Малокровие начинает развиваться из-за дефицитных состояний в организме. Причиной развития ЖДА (железодефицитной анемии) является низкий уровень железа в организме, которое необходимо для выработки достаточного количества гемоглобина.

Другие типы анемии развиваются на фоне:

• дефицита фолиевой кислоты, витамина В12;
• наследственных заболеваний крови;
• быстрого разрушения эритроцитов;
• потери крови при язвах, геморрое или гастрите;
• инфекционных заболеваний (туберкулез, малярия, ВИЧ, паразитарные инвазии).
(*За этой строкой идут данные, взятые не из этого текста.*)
(** * Coffee shop bot: the SQLite repository and the handlers that use it

    A shallow embedding of [coffee_repository.py] (class [CoffeeRepository])
    and of the handlers of [main.py].  The list [coffees] of [coffees.py] is
    a parameter.

    The development has two levels.
    - [CoffeeRepository], [Main] and [Bot] give each statement, method and
      handler on arguments that SQLite holds as they are: integers of 64
      bits and prices that are numbers.
    - [Call] and [Event] give the methods and handlers as Python calls them,
      with what the binding of arguments and the column types add: the
      [OverflowError] of an integer outside 64 bits, the NULL of a value that
      is not a number, the limit of AUTOINCREMENT.

    Modelling conventions.
    - Python [int] and SQLite INTEGER values are [Z].
    - SQLite REAL values and Python [float] are IEEE binary64: [float].
    - TEXT values are byte strings ([string]), the UTF-8 encoding of the
      Python text; nullable columns are [option].
    - The database file is [database]: [None] is a file in which the two
      tables have not been created yet.
    - Every method opens a connection, runs statements in it, commits and
      closes it; [sqlite3.Error] is caught by the method and turned into its
      failure value.  That is the [cursor] monad and [method] below. *)

From Stdlib Require Import ZArith List String Ascii Bool Lia.
From Stdlib Require Import Sorting.Sorted Sorting.Permutation.
From Stdlib Require Import Floats DecimalString DecimalPos.
Import ListNotations.
Open Scope Z_scope.

(** ** Values *)

(** CURRENT_TIMESTAMP is a text value supplied by the engine. *)
Definition timestamp := string.
Bind Scope string_scope with timestamp.

(** Conversion of an INTEGER to REAL, as SQLite does before [c.price * ci.count]
    (round to nearest, ties to even). *)
Definition float_of_Z (z : Z) : float :=
  SF2Prim (binary_normalize prec emax z 0 false).

(** ** Rows of the two tables (schema of [initialize]) *)

(** A row of [coffees]. *)
Record coffee_row := mk_coffee {
  c_id : Z;
  c_name : string;
  c_description : option string;
  c_picture_url : option string;
  c_price : float;
  c_created_at : timestamp;
  c_updated_at : timestamp
}.

(** A row of [cart_items]. *)
Record cart_row := mk_cart_item {
  ci_id : Z;
  ci_user_id : Z;
  ci_coffee_id : Z;
  ci_count : Z;
  ci_created_at : timestamp
}.

(** The two tables with their AUTOINCREMENT counters ([sqlite_sequence]). *)
Record tables := mk_tables {
  coffees : list coffee_row;
  coffees_seq : Z;
  cart_items : list cart_row;
  cart_items_seq : Z
}.

Definition database := option tables.

Definition empty_tables : tables := mk_tables [] 0 [] 0.

(** The store before [initialize] ever ran. *)
Definition empty_store : database := None.
(** * Token lifecycle of the EasyGenerator authentication API

    A shallow embedding of the NestJS back end: environment validation
    ([config/validation.schema.ts], [config/configuration.ts]), the users
    service, the auth service, the two JWT passport strategies and the auth
    controller, with the parts of jsonwebtoken and of the [ms] package they
    run through, followed by the properties of the token lifecycle. *)

From Stdlib Require Import ZArith QArith Qround String Ascii List Bool Lia.
From stdpp Require Import base option strings gmap.

Local Open Scope string_scope.
Local Open Scope Z_scope.

(** ** Exceptions and results *)

(** The exception classes the back end throws.  [HttpException] is the base
    class built with an explicit status; the three subclasses fix their
    status; [Error] stands for every error that is not an HTTP exception
    (a driver error, a cast error, a plain [Error]). *)
Inductive Exception : Type :=
  | HttpException (response : string) (status : Z)
  | UnauthorizedException (message : option string)
  | NotFoundException (message : string)
  | ConflictException (message : string)
  | Error (message : string).

Definition getStatus (e : Exception) : option Z :=
  match e with
  | HttpException _ st => Some st
  | UnauthorizedException _ => Some 401
  | NotFoundException _ => Some 404
  | ConflictException _ => Some 409
  | Error _ => None
  end.

Definition getMessage (e : Exception) : string :=
  match e with
  | HttpException m _ => m
  | UnauthorizedException m => default "Unauthorized" m
  | NotFoundException m => m
  | ConflictException m => m
  | Error m => m
  end.

Definition UNAUTHORIZED : Z := 401.

Definition isUnauthorized (e : Exception) : Prop := getStatus e = Some UNAUTHORIZED.

(** A computation either returns or throws. *)
Inductive Result (A : Type) : Type :=
  | Ok (a : A)
  | Throw (e : Exception).
Arguments Ok {A} a.
Arguments Throw {A} e.

Definition bind {A B} (r : Result A) (k : A -> Result B) : Result B :=
  match r with
  | Ok a => k a
  | Throw e => Throw e
  end.

(** [try { body } catch { handler }] with a handler that ignores the error. *)
Definition tryCatch {A} (body : Result A) (handler : Result A) : Result A :=
  match body with
  | Ok a => Ok a
  | Throw _ => handler
  end.

#[export] Instance Result_bind : MBind Result := fun A B k r => bind r k.

(** JavaScript truthiness of a string, and [a || b] on possibly missing
    strings. *)
Definition truthy (s : string) : bool := negb (String.eqb s "").

Definition orElse (v : option string) (d : string) : string :=
  match v with
  | Some s => if truthy s then s else d
  | None => d
  end.

(** ** Strings and numbers

    A string is its sequence of code units, one character each; the code
    units of this model are those below 256.  A number is an IEEE 754
    binary64 value. *)

(** The upper-case letters below 256 are A-Z, the letters from A with grave
    to O with diaeresis (192-214) and from O with stroke to thorn (216-222);
    each lies 32 below its lower-case form, and no other character of the
    range has a different lower-case form. *)
Definition lowerChar (c : ascii) : ascii :=
  let n := nat_of_ascii c in
  if ((65 <=? n)%nat && (n <=? 90)%nat)
     || ((192 <=? n)%nat && (n <=? 214)%nat)
     || ((216 <=? n)%nat && (n <=? 222)%nat)
  then ascii_of_nat (n + 32) else c.

(** [String.prototype.toLowerCase] *)
Fixpoint toLowerCase (s : string) : string :=
  match s with
  | EmptyString => EmptyString
  | String c rest => String (lowerChar c) (toLowerCase rest)
  end.

(** The finite binary64 values are rationals.  An arithmetic operation
    computes the exact result and rounds it to the nearest value with 53
    significant bits, ties to the even significand; the least exponent is
    -1074.  Magnitudes from 2^1024 on, which round to Infinity, do not occur:
    the numbers below come from time strings of at most 100 characters and
    from the clock. *)
Module Double.

(** The integer nearest to [p / q], for [q > 0]; of two equally near ones,
    the even one. *)
Definition roundHalfEven (p q : Z) : Z :=
  let f := p / q in
  let r := p mod q in
  if 2 * r <? q then f
  else if q <? 2 * r then f + 1
  else if Z.even f then f else f + 1.

(** The integer part of the binary logarithm of [p / q], for [p, q > 0]. *)
Definition floorLog2 (p q : Z) : Z :=
  let l := Z.log2 p - Z.log2 q in
  if p * 2 ^ Z.max 0 (- l) <? q * 2 ^ Z.max 0 l then l - 1 else l.

(** [m * 2 ^ e] *)
Definition dyadic (m e : Z) : Q :=
  if 0 <=? e then inject_Z (m * 2 ^ e) else Qmake m (Z.to_pos (2 ^ (- e))).

Definition round (x : Q) : Q :=
  let x := Qred x in
  let p := Qnum x in
  let q := Z.pos (Qden x) in
  if p =? 0 then 0%Q
  else
    let e := Z.max (floorLog2 (Z.abs p) q - 52) (-1074) in
    dyadic (roundHalfEven (p * 2 ^ Z.max 0 (- e)) (q * 2 ^ Z.max 0 e)) e.

(** [x * y], [x / y], [x + y] and [Math.floor(x)] *)
Definition mul (x y : Q) : Q := round (x * y)%Q.
Definition div (x y : Q) : Q := round (x / y)%Q.
Definition add (x y : Q) : Q := round (x + y)%Q.
Definition floor (x : Q) : Z := Qfloor x.

End Double.

(** ** Environment validation and configuration *)

Module Config.

(** The environment [validate] and [configuration] read ([process.env]
    merged with the env file): every value is a string. *)
Abbreviation Env := (gmap string string).

Definition isDigit (c : ascii) : bool :=
  let n := nat_of_ascii c in (48 <=? n)%nat && (n <=? 57)%nat.

Definition isUnit (c : ascii) : bool :=
  existsb (Ascii.eqb c) ["s"; "m"; "h"; "d"; "w"; "y"]%char.

(** The regular expression [/^\d+[smhdwy]$/]: [seen] records that at least
    one digit was read. *)
Fixpoint matchesDurationFrom (seen : bool) (s : string) : bool :=
  match s with
  | EmptyString => false
  | String c EmptyString => seen && isUnit c
  | String c rest => isDigit c && matchesDurationFrom true rest
  end.

Definition matchesDuration (s : string) : bool := matchesDurationFrom false s.

Definition Environment : list string :=
  ["development"; "production"; "test"; "staging"].

Definition LogLevel : list string :=
  ["error"; "warn"; "info"; "debug"; "verbose"].

Definition isEnum (values : list string) (s : string) : bool :=
  existsb (String.eqb s) values.

(** One entry of the list [validateSync] returns: the property and the
    names of the constraints it violates. *)
Record ValidationError : Type := {
  property : string;
  constraints : list string
}.

Definition constraint (name : string) (holds : bool) : list string :=
  if holds then [] else [name].

Definition report (prop : string) (failed : list string) : list ValidationError :=
  match failed with
  | [] => []
  | _ => [ {| property := prop; constraints := failed |} ]
  end.

(** The instance [plainToInstance] builds. *)
Record EnvironmentVariables : Type := {
  MONGODB_URI : option string;
  JWT_SECRET : option string;
  JWT_EXPIRES_IN : string;
  JWT_REFRESH_SECRET : option string;
  JWT_REFRESH_EXPIRES_IN : string;
  PORT : Z;
  NODE_ENV : string;
  LOG_LEVEL : string;
  CORS_ORIGIN : string
}.

Inductive Boot (A : Type) : Type :=
  | Booted (a : A)
  | Rejected (errors : list ValidationError).
Arguments Booted {A} a.
Arguments Rejected {A} errors.

Section Validation.

(** [Number(v)] followed by [parseInt(String(_), 10)], the conversion
    class-transformer applies to [PORT]; [None] is [NaN]. *)
Variable parseIntOfNumber : string -> option Z.

(** A property that is absent keeps the initialiser of the class; one
    that is present goes through its [@Transform]. *)
Definition plainToInstance (config : Env) : EnvironmentVariables :=
  {| MONGODB_URI := config !! "MONGODB_URI";
     JWT_SECRET := config !! "JWT_SECRET";
     JWT_EXPIRES_IN := orElse (config !! "JWT_EXPIRES_IN") "1h";
     JWT_REFRESH_SECRET := config !! "JWT_REFRESH_SECRET";
     JWT_REFRESH_EXPIRES_IN := orElse (config !! "JWT_REFRESH_EXPIRES_IN") "7d";
     PORT := match config !! "PORT" with
             | None => 3000
             | Some v => match parseIntOfNumber v with
                         | None | Some 0 => 3000
                         | Some n => n
                         end
             end;
     NODE_ENV := orElse (config !! "NODE_ENV") "development";
     LOG_LEVEL := orElse (config !! "LOG_LEVEL") "info";
     CORS_ORIGIN := orElse (config !! "CORS_ORIGIN") "*" |}.

Definition isString (v : option string) : bool := bool_decide (is_Some v).

Definition isNotEmpty (v : option string) : bool :=
  match v with
  | Some s => truthy s
  | None => false
  end.

(** [MinLength(n)] counts a surrogate pair once; the code units of this
    model form no pair, so the count is the length of the string. *)
Definition minLength (n : nat) (v : option string) : bool :=
  match v with
  | Some s => (n <=? String.length s)%nat
  | None => false
  end.

(** The constraints that can fail.  After their transforms [PORT] is always
    an integer and [CORS_ORIGIN] always a string, so [IsInt] and the
    [IsString] of [CORS_ORIGIN] never report. *)
Definition validateSync (c : EnvironmentVariables) : list ValidationError :=
  report "MONGODB_URI"
    (constraint "isNotEmpty" (isNotEmpty (MONGODB_URI c))
     ++ constraint "isString" (isString (MONGODB_URI c)))
  ++ report "JWT_SECRET"
    (constraint "minLength" (minLength 32 (JWT_SECRET c))
     ++ constraint "isString" (isString (JWT_SECRET c)))
  ++ report "JWT_EXPIRES_IN"
    (constraint "matches" (matchesDuration (JWT_EXPIRES_IN c)))
  ++ report "JWT_REFRESH_SECRET"
    (constraint "minLength" (minLength 32 (JWT_REFRESH_SECRET c))
     ++ constraint "isString" (isString (JWT_REFRESH_SECRET c)))
  ++ report "JWT_REFRESH_EXPIRES_IN"
    (constraint "matches" (matchesDuration (JWT_REFRESH_EXPIRES_IN c)))
  ++ report "PORT" (constraint "min" (1 <=? PORT c))
  ++ report "NODE_ENV" (constraint "isEnum" (isEnum Environment (NODE_ENV c)))
  ++ report "LOG_LEVEL" (constraint "isEnum" (isEnum LogLevel (LOG_LEVEL c))).

(** [validate]: throws (the boot is rejected) when at least one constraint
    fails. *)
Definition validate (config : Env) : Boot EnvironmentVariables :=
  let validatedConfig := plainToInstance config in
  match validateSync validatedConfig with
  | [] => Booted validatedConfig
  | errors => Rejected errors
  end.

End Validation.

(** The [jwt] and [nodeEnv] entries of [configuration()]. *)
Record JwtConfig : Type := {
  secret : option string;
  expiresIn : string;
  refreshSecret : option string;
  refreshExpiresIn : string
}.

Record AppConfig : Type := {
  nodeEnv : string;
  jwt : JwtConfig
}.

Definition configuration (env : Env) : AppConfig :=
  {| nodeEnv := orElse (env !! "NODE_ENV") "development";
     jwt := {| secret := env !! "JWT_SECRET";
               expiresIn := orElse (env !! "JWT_EXPIRES_IN") "1h";
               refreshSecret := env !! "JWT_REFRESH_SECRET";
               refreshExpiresIn := orElse (env !! "JWT_REFRESH_EXPIRES_IN") "7d" |} |}.

(** What [ConfigModule.forRoot] does with [validate] and [load]: the
    process starts only when [validate] returns. *)
Definition forRoot (parseIntOfNumber : string -> option Z) (env : Env) : Boot AppConfig :=
  match validate parseIntOfNumber env with
  | Booted _ => Booted (configuration env)
  | Rejected errors => Rejected errors
  end.

End Config.

(** ** Time strings

    The [ms] package, with which jsonwebtoken reads [expiresIn]. *)
Module Ms.

Definition s : Z := 1000.
Definition m : Z := s * 60.
Definition h : Z := m * 60.
Definition d : Z := h * 24.
Definition w : Z := d * 7.
(** [d * 365.25], which is exact. *)
Definition y : Z := 31557600000.

(** The longest prefix of characters in a class, and what follows it. *)
Fixpoint span (class : ascii -> bool) (str : string) : string * string :=
  match str with
  | EmptyString => (EmptyString, EmptyString)
  | String c rest =>
      if class c then let '(taken, others) := span class rest in (String c taken, others)
      else (EmptyString, str)
  end.

Definition stripPrefix (c : ascii) (str : string) : option string :=
  match str with
  | String c' rest => if Ascii.eqb c' c then Some rest else None
  | EmptyString => None
  end.

Fixpoint dropSpaces (str : string) : string :=
  match str with
  | String c rest => if Ascii.eqb c " " then dropSpaces rest else str
  | EmptyString => EmptyString
  end.

Definition digitValue (c : ascii) : Z := Z.of_nat (nat_of_ascii c) - 48.

Fixpoint digitsValue (acc : Z) (digits : string) : Z :=
  match digits with
  | EmptyString => acc
  | String c rest => digitsValue (10 * acc + digitValue c) rest
  end.

(** [parseFloat] on the text the pattern captured: an optional sign, the
    digits before the point and the digits after it.  The result is the
    binary64 value nearest to the decimal number. *)
Definition parseFloat (negative : bool) (int frac : string) : Q :=
  let value := (inject_Z (digitsValue 0 (int ++ frac))
                / inject_Z (10 ^ Z.of_nat (String.length frac)))%Q in
  Double.round (if negative then - value else value)%Q.

Definition isType (type : string) (names : list string) : bool :=
  existsb (String.eqb type) names.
Малокровие также возникает при хронических заболеваниях, при которых организм не вырабатывает достаточного количества красных кровяных телец. Состояния могут включать гипертиреоз, гипотиреоз, дисфункции почек, волчанку, др.

Классификация и стадии развития анемии

Различные формы малокровия имеют свои специфические черты. Сидеропенический синдром (гипосидероз), обусловленный дефицитом тканевого железа в организме, характерен исключительно для ЖДА:

• отмечаются изменения в эпителиальных тканях, коже, слизистых оболочках, ногтях, волосах;
• наблюдается извращение вкуса: появляется потребность в поглощении несъедобных веществ таких, как мел, уголь, зубной порошок, песок, глина, крахмал, лед;
• отмечается и пристрастие к запахам бензина, керосина, ацетона, лака, выхлопных газов, т. д.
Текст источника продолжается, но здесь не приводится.